Les propositions pour atténuer l’abus du pouvoir de veto

Deux propositions ont été suggérées pour atténuer l’abus du pouvoir de veto dans l’élargissement. La première proposition suggère que les décisions de lancer des négociations sur différentes parties de l’acquis pourraient être prises par un vote majoritaire qualifié, tandis que la clôture des négociations nécessiterait toujours l’unanimité. Ce compromis correspond à des propositions précédentes mais rencontre des obstacles juridiques, car les clauses du traité de l’UE permettant de contourner les exigences d’unanimité ne s’appliquent pas aux décisions d’élargissement.

La deuxième proposition, plus controversée, implique d’admettre de nouveaux membres sans droits de vote complets, empêchant ainsi qu’ils puissent bloquer les décisions comme les membres actuels. Cela vise à soulager les préoccupations des pays sceptiques de l’élargissement de l’UE mais offre aucune garantie de réduire l’abus du pouvoir de veto. Cela créerait également un système de deux niveaux de membres, potentiellement pendant une période prolongée, et punirait injustement les futurs membres pour les actions des actuels.

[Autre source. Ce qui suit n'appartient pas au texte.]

(** ** [parse_gene]

    The record returned still holds the key [identifier], which
    [parse_genes] pops. *)
Definition parse_gene (gene_info : gmap string string) : outcome dict :=
  match
    match first_present gene_info ["hgnc_id"; "hgnc_idnumber"; "hgncid"] with
    | Some s =>
      match py_int s with
      | Some n => Returns (VInt n)
      | None => Raises (SyntaxError "Invalid hgnc id: None")
      end
    | None => Returns VNone
    end
  with
  | Raises e => Raises e
  | Returns hgnc_id =>
    let gene : dict := <["hgnc_id" := hgnc_id]> ∅ in
    let identifier := hgnc_id in
    let hgnc_symbol :=
      match first_present gene_info ["hgnc_symbol"; "hgncsymbol"; "symbol"]
      with
      | Some s => VStr s
      | None => VNone
      end in
    let gene := <["hgnc_symbol" := hgnc_symbol]> gene in
    match
      if negb (truthy identifier) then
        if truthy hgnc_symbol then Returns hgnc_symbol
        else Raises (SyntaxError "No gene identifier could be found")
      else Returns identifier
    with
    | Raises e => Raises e
    | Returns identifier =>
      let gene := <["identifier" := identifier]> gene in
      let transcripts :=
        default ""
          (first_present gene_info
             ["disease_associated_transcripts";
              "disease_associated_transcript"; "transcripts"]) in
      let gene :=
        <["transcripts" :=
            VStrs (py_strip <$>
                   filter (λ transcript, nonempty transcript = true)
                     (split_on "," transcripts))]> gene in
      let models :=
        default ""
          (first_present gene_info
             ["genetic_disease_models"; "genetic_disease_model";
              "inheritance_models"; "genetic_inheritance_models"]) in
      let gene :=
        <["inheritance_models" :=
            VStrs (py_strip <$>
                   filter (λ model, py_strip model ∈ VALID_MODELS)
                     (split_on "," models))]> gene in
      let gene :=
        <["mosaicism" :=
            VBool (match gene_info !! "mosaicism" with
                   | Some s => nonempty s
                   | None => false
                   end)]> gene in
      let gene :=
        <["reduced_penetrance" :=
            VBool (match gene_info !! "reduced_penetrance" with
                   | Some s => nonempty s
                   | None => false
                   end)]> gene in
      let gene :=
        <["database_entry_version" :=
            match gene_info !! "database_entry_version" with
            | Some s => VStr s
            | None => VNone
            end]> gene in
      Returns gene
    end
  end.

(** ** [parse_genes] *)

(** The variables of the loop: [genes], [header], [hgnc_identifiers] and
    [delimiter]. *)
Record parse_state := {
  st_genes : list dict;
  st_header : list string;
  st_identifiers : gset pykey;
  st_delimiter : ascii
}.

(** Lines 168-212 for the line numbered [i]: the header and delimiter after
    the line, and the record [parse_gene] returned if the line is a gene
    line that is not skipped. *)
Definition read_line (i : nat) (line : string) (header : list string)
  (delimiter : ascii) : outcome (list string * ascii * option dict) :=
  let line := py_rstrip line in
  if negb (0 <? String.length line)%nat then
    Returns (header, delimiter, None)
  else if startswith "#" line then
    if negb (startswith "##" line) then
      let delimiter := if has_char ";" line then ";"%char else delimiter in
      Returns (py_lower <$> split_on delimiter (drop_first line),
               delimiter, None)
    else Returns (header, delimiter, None)
  else
    let '(header, delimiter, is_header) :=
      if (i =? 0)%nat then
        let delimiter := if has_char ";" line then ";"%char else delimiter in
        if contains "hgnc" line || contains "HGNC" line then
          (py_lower <$> split_on delimiter line, delimiter, true)
        else if py_isdigit (hd "" (split_on delimiter line)) then
          (["hgnc_id"], delimiter, false)
        else
          (["hgnc_symbol"], delimiter, false)
      else (header, delimiter, false) in
    if is_header then Returns (header, delimiter, None)
    else
      let splitted_line := split_on delimiter line in
      let gene_info := dict_of_zip header splitted_line in
      let info_found :=
        negb (bool_decide (map_Forall (λ _ s, s = "") gene_info)) in
      if negb info_found then Returns (header, delimiter, None)
      else
        match parse_gene gene_info with
        | Raises _ =>
          Raises (SyntaxError ("Line " +:+ pretty i +:+ " is malformed"))
        | Returns gene => Returns (header, delimiter, Some gene)
        end.

(** Lines 214-218: [identifier = gene.pop('identifier')] and the test
    against the identifiers seen so far. *)
Definition keep_first (gene : dict) (genes : list dict)
  (hgnc_identifiers : gset pykey) : outcome (list dict * gset pykey) :=
  match gene !! "identifier" with
  | None => Raises (KeyError "identifier")
  | Some identifier =>
    let gene := delete "identifier" gene in
    match py_key identifier with
    | None => Raises TypeError
    | Some k =>
      if negb (bool_decide (k ∈ hgnc_identifiers)) then
        Returns (genes ++ [gene], {[k]} ∪ hgnc_identifiers)
      else Returns (genes, hgnc_identifiers)
    end
  end.

(** The loop [for i, line in enumerate(gene_lines)], from line [i] on. *)
Fixpoint parse_lines (i : nat) (gene_lines : list string) (st : parse_state)
  : outcome parse_state :=
  match gene_lines with
  | [] => Returns st
  | line :: gene_lines =>
    match read_line i line (st_header st) (st_delimiter st) with
    | Raises e => Raises e
    | Returns (header, delimiter, None) =>
      parse_lines (S i) gene_lines
        {| st_genes := st_genes st; st_header := header;
           st_identifiers := st_identifiers st; st_delimiter := delimiter |}
    | Returns (header, delimiter, Some gene) =>
      match keep_first gene (st_genes st) (st_identifiers st) with
      | Raises e => Raises e
      | Returns (genes, hgnc_identifiers) =>
        parse_lines (S i) gene_lines
          {| st_genes := genes; st_header := header;
             st_identifiers := hgnc_identifiers; st_delimiter := delimiter |}
      end
    end
  end.
(** X10.  When the sidebar block raises nothing, a multiselect left with
    no entry, or a period that starts after it ends, gives an empty filtered
    table. *)
Theorem filtro_sem_escolha hoje b df out :
  df_filtered_de hoje b df = Ok out ->
  produtos b = [] \/ categorias b = [] \/ clientes b = [] \/ regioes b = [] \/
  vendedores b = [] \/
  (periodo (min_date df) (max_date df) hoje b).2 <
  (periodo (min_date df) (max_date df) hoje b).1 ->
  out = [].
Proof.
  intros H Hvazio. apply filtro_caracterizado in H. subst out.
  destruct (filter _ df) as [|r rs] eqn:Ef; [reflexivity|]. exfalso.
  assert (Hr : r ∈ filter (atende (periodo (min_date df) (max_date df) hoje b) b) df)
    by (rewrite Ef; left).
  apply list_elem_of_filter in Hr. destruct Hr as [Ha _].
  destruct Ha as (A1 & A2 & [Tp|Sp] & [Tc|Sc] & [Tl|Sl] & [Tr|Sr] & [Tv|Sv]);
    destruct Hvazio as [E|[E|[E|[E|[E|E]]]]];
    try lia; rewrite E in *;
    match goal with H : _ ∈ [] |- _ => inversion H end.
Qed.

Lemma filtro_sem_escolha_witness :
  df_filtered_de 0
    {| periodo_da_venda := OutroRetorno; data_da_venda := 0;
       produtos := []; categorias := [Some "Todas"%string];
       clientes := [Some "Todos"%string]; regioes := [Some "Todas"%string];
       vendedores := [Some "Todos"%string] |} Exemplos.df_simples = Ok [].
Proof.
  assert (H : exists out, df_filtered_de 0
    {| periodo_da_venda := OutroRetorno; data_da_venda := 0;
       produtos := []; categorias := [Some "Todas"%string];
       clientes := [Some "Todos"%string]; regioes := [Some "Todas"%string];
       vendedores := [Some "Todos"%string] |} Exemplos.df_simples = Ok out).
  { eexists. vm_compute. reflexivity. }
  destruct H as [out H]. rewrite H. f_equal.
  apply (filtro_sem_escolha _ _ _ _ H). left. reflexivity.
Defined.

(** *** The KPIs of a table with rows *)

Lemma unique_length `{EqDecision A} (l : list A) :
  (length (unique l) <= length l)%nat.
Proof.
  induction l as [|x l IH]; simpl; [lia|].
  pose proof (length_filter (fun y => y <> x) (unique l)). lia.
Qed.

Lemma unique_NoDup_id `{EqDecision A} (l : list A) : NoDup l -> unique l = l.
Proof.
  induction 1 as [|x l Hx _ IH]; simpl; [reflexivity|]. rewrite IH. f_equal.
  apply filter_todos, Forall_forall. intros y Hy ->. contradiction.
Qed.

(** X11.  On a filtered table with rows the number of transactions is at
    least 1 and at most the number of rows, which it equals when the sale ids
    are distinct, and the average ticket is the total of sales divided by the
    number of transactions: the fallback of zero is never taken there. *)
Theorem kpis_com_linhas df :
  df <> [] ->
  1 <= num_transacoes (kpis df) <= Z.of_nat (length df) /\
  (NoDup (id_venda <$> df) -> num_transacoes (kpis df) = Z.of_nat (length df)) /\
  ticket_medio (kpis df) =
    (total_vendas_valor (kpis df) / float_of_Z (num_transacoes (kpis df)))%float.
Proof.
  intros Hne. unfold kpis.
  cbn [num_transacoes ticket_medio total_vendas_valor].
  assert (Hn : 1 <= nunique (id_venda <$> df) <= Z.of_nat (length df)).
  { unfold nunique. pose proof (unique_length (id_venda <$> df)) as Hle.
    rewrite length_fmap in Hle. destruct df as [|r df]; [congruence|].
    simpl in *. lia. }
  split; [exact Hn|]. split.
  - intros Hnd. unfold nunique. rewrite unique_NoDup_id by exact Hnd.
    rewrite length_fmap. reflexivity.
  - rewrite bool_decide_eq_true_2 by lia. reflexivity.
Qed.

Lemma kpis_com_linhas_witness :
  1 <= num_transacoes (kpis Exemplos.df_simples)
    <= Z.of_nat (length Exemplos.df_simples) /\
  (NoDup (id_venda <$> Exemplos.df_simples) ->
   num_transacoes (kpis Exemplos.df_simples) = Z.of_nat (length Exemplos.df_simples)) /\
  ticket_medio (kpis Exemplos.df_simples) =
    (total_vendas_valor (kpis Exemplos.df_simples) /
     float_of_Z (num_transacoes (kpis Exemplos.df_simples)))%float.
Proof. apply (kpis_com_linhas Exemplos.df_simples). discriminate. Defined.
(** A column of water over a stone, under the player of [aboveCamera]. *)
Definition pond : gmap Key BlockType :=
  {[ toKey 0 2 0 := water; toKey 0 1 0 := water; toKey 0 0 0 := stone ]}.

(** ** The click handler *)

(** The box of the player's body as [checkCollision] has it horizontally
    (radius [PLAYER_RADIUS] around the camera) and from the feet to the
    camera vertically, meets the inside of the unit cube of [p]. *)
Definition bodyMeetsCube (cp : Vector3) (p : Z * Z * Z) : Prop :=
  let '(px, py, pz) := p in
  (v_x cp - PLAYER_RADIUS < ofZ px + num (1 # 2))%Qc ∧
  (ofZ px - num (1 # 2) < v_x cp + PLAYER_RADIUS)%Qc ∧
  (v_y cp - PLAYER_HEIGHT < ofZ py + num (1 # 2))%Qc ∧
  (ofZ py - num (1 # 2) < v_y cp)%Qc ∧
  (v_z cp - PLAYER_RADIUS < ofZ pz + num (1 # 2))%Qc ∧
  (ofZ pz - num (1 # 2) < v_z cp + PLAYER_RADIUS)%Qc.

(** The same with radius 0: the segment from the feet to the camera meets
    the unit cube of [p], the cube closed below and open above as
    [Math.round] makes it. *)
Definition axisMeetsCube (cp : Vector3) (p : Z * Z * Z) : Prop :=
  let '(px, py, pz) := p in
  (ofZ px - num (1 # 2) ≤ v_x cp)%Qc ∧ (v_x cp < ofZ px + num (1 # 2))%Qc ∧
  (v_y cp - PLAYER_HEIGHT < ofZ py + num (1 # 2))%Qc ∧
  (ofZ py - num (1 # 2) ≤ v_y cp)%Qc ∧
  (ofZ pz - num (1 # 2) ≤ v_z cp)%Qc ∧ (v_z cp < ofZ pz + num (1 # 2))%Qc.

(** A player standing on a floor of two stones, the camera at x = 0.4 and
    2.1 high, looking down along (5/13, -12/13, 0) at the second stone. *)
Definition floor2 : gmap Key BlockType :=
  {[ toKey 0 0 0 := stone; toKey 1 0 0 := stone ]}.
Definition besideCamera : Vector3 := mkV3 (num (4 # 10)) (num (21 # 10)) 0%Qc.
Definition besideLook : Vector3 := mkV3 (num (5 # 13)) (num (-12 # 13)) 0%Qc.

(** ** The game loop *)

(** A player on a floor beside a wall to the east, drifting east and
    south with no key held. *)
Definition corridor : gmap Key BlockType :=
  {[ toKey 0 0 0 := stone; toKey 1 0 0 := stone;
     toKey 1 1 0 := stone; toKey 1 2 0 := stone ]}.
Definition idle : FrameInput := mkInput true ∅ false (mkV3 0 0 (-1))%Qc.

(** The physics of a frame for the timestep [delta]: the frame callback
    from its third line on, the new velocity and then the three moves. *)
Definition physicsStep (Math_sqrt : number → number)
    (Math_pow : number → number → number) (blocks : gmap Key BlockType)
    (input : FrameInput) (delta : number) (p : Player) : Player :=
  let '(vel, grounded) := updateVelocity Math_sqrt Math_pow input delta p in
  moveAndCollide blocks delta (position p) vel grounded.
Definition drifting : Player :=
  mkPlayer (mkV3 (num (15 # 100)) (num (21 # 10)) 0%Qc)
           (mkV3 (ofZ 4) 0%Qc (ofZ 4)) true.

(** ** World generation *)

(** The columns two nested loops visit, in the order they visit them. *)
Definition columns (xs zs : list Z) : list (Z * Z) :=
  flat_map (λ x, map (pair x) zs) xs.

(** The block the column loop leaves at layer [y] of a column of height
    [height], for [0 <= y <= height]. *)
Definition layerType (height : Z) (biome : Biome) (y : Z) : BlockType :=
  if decide (y = 0) then bedrock else terrainType height biome y.

(** Wood is what a leaf never replaces. *)
Definition isWood (blocks : gmap Key BlockType) (key : Key) : bool :=
  bool_decide (blocks !! key = Some wood).

(** The offsets the three leaf loops visit, in the order they visit them. *)
Definition leafOffsets : list (Z * Z * Z) :=
  lx ← seqZ (- leafRadius) (2 * leafRadius + 1);
  ly ← seqZ (-1) (leafRadius + 2);
  lz ← seqZ (- leafRadius) (2 * leafRadius + 1);
  [(lx, ly, lz)].

(** Some offset of [offsets] inside the leaf sphere lands on [key]. *)
Definition leafLands (tree : Tree) (leafCenter : Z)
    (offsets : list (Z * Z * Z)) (key : Key) : bool :=
  existsb (λ '(lx, ly, lz),
             inLeafSphere lx ly lz &&
             bool_decide (key = toKey (tree_x tree + lx) (leafCenter + ly)
                                      (tree_z tree + lz)))
          offsets.

(** ** Collision *)

(** The box [checkCollision] gives the player at [(px, py, pz)], of radius
    [PLAYER_RADIUS], from the feet to 0.1 above the camera, meets the
    inside of the unit cube of the voxel [b]. *)
Definition playerBoxMeets (px py pz : number) (b : Z * Z * Z) : Prop :=
  let '(bx, by_, bz) := b in
  (ofZ bx - num (5 # 10) < px + PLAYER_RADIUS)%Qc ∧
  (px - PLAYER_RADIUS < ofZ bx + num (5 # 10))%Qc ∧
  (ofZ by_ - num (5 # 10) < py + num (1 # 10))%Qc ∧
  (py - PLAYER_HEIGHT < ofZ by_ + num (5 # 10))%Qc ∧
  (ofZ bz - num (5 # 10) < pz + PLAYER_RADIUS)%Qc ∧
  (pz - PLAYER_RADIUS < ofZ bz + num (5 # 10))%Qc.

(** The voxel [b] holds a block other than water. *)
Definition solidAt (blocks : gmap Key BlockType) (b : Z * Z * Z) : Prop :=
  ∃ t, blocks !! keyOf b = Some t ∧ t ≠ water.

(** ** The render batch *)

(** The positions of the entries of type [t] that have an exposed face, in
    the order of the entries. *)
Definition exposedOfType (blocks : gmap Key BlockType) (t : BlockType)
    (entries : list (Key * BlockType)) : list (Z * Z * Z) :=
  (λ entry, fromKey entry.1) <$>
    filter (λ entry, entry.2 = t ∧ hasExposedFace blocks entry.1 = true) entries.

(** A stone with a stone on each of its six faces. *)
Definition enclosed : gmap Key BlockType :=
  list_to_map ((λ n, (n, stone)) <$> (toKey 0 0 0 :: faceNeighbors 0 0 0)).

(** ** World generation: a low world *)

(** A sampler that is -1 everywhere: ground of height 2, under water. *)
Definition lowNoise (x z : number) : number := (-1)%Qc.

(** The camera at the origin of the world. *)
Definition atOrigin : Vector3 := mkV3 0%Qc 0%Qc 0%Qc.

La nécessité d’un consensus

L’élargissement est stratégiquement crucial pour la sécurité, la stabilité et le bien-être économique des membres actuels et futurs de l’UE. L’admission de nouveaux membres doit être basée sur les mérites et indépendante des politiques intérieures des membres actuels. L’UE doit reconstruire un consensus autour de ses engagements en matière d’élargissement et trouver des moyens juridiques pour accélérer et prédire le processus.

Une balance de justice équilibre le pouvoir de veto et les réformes proposées.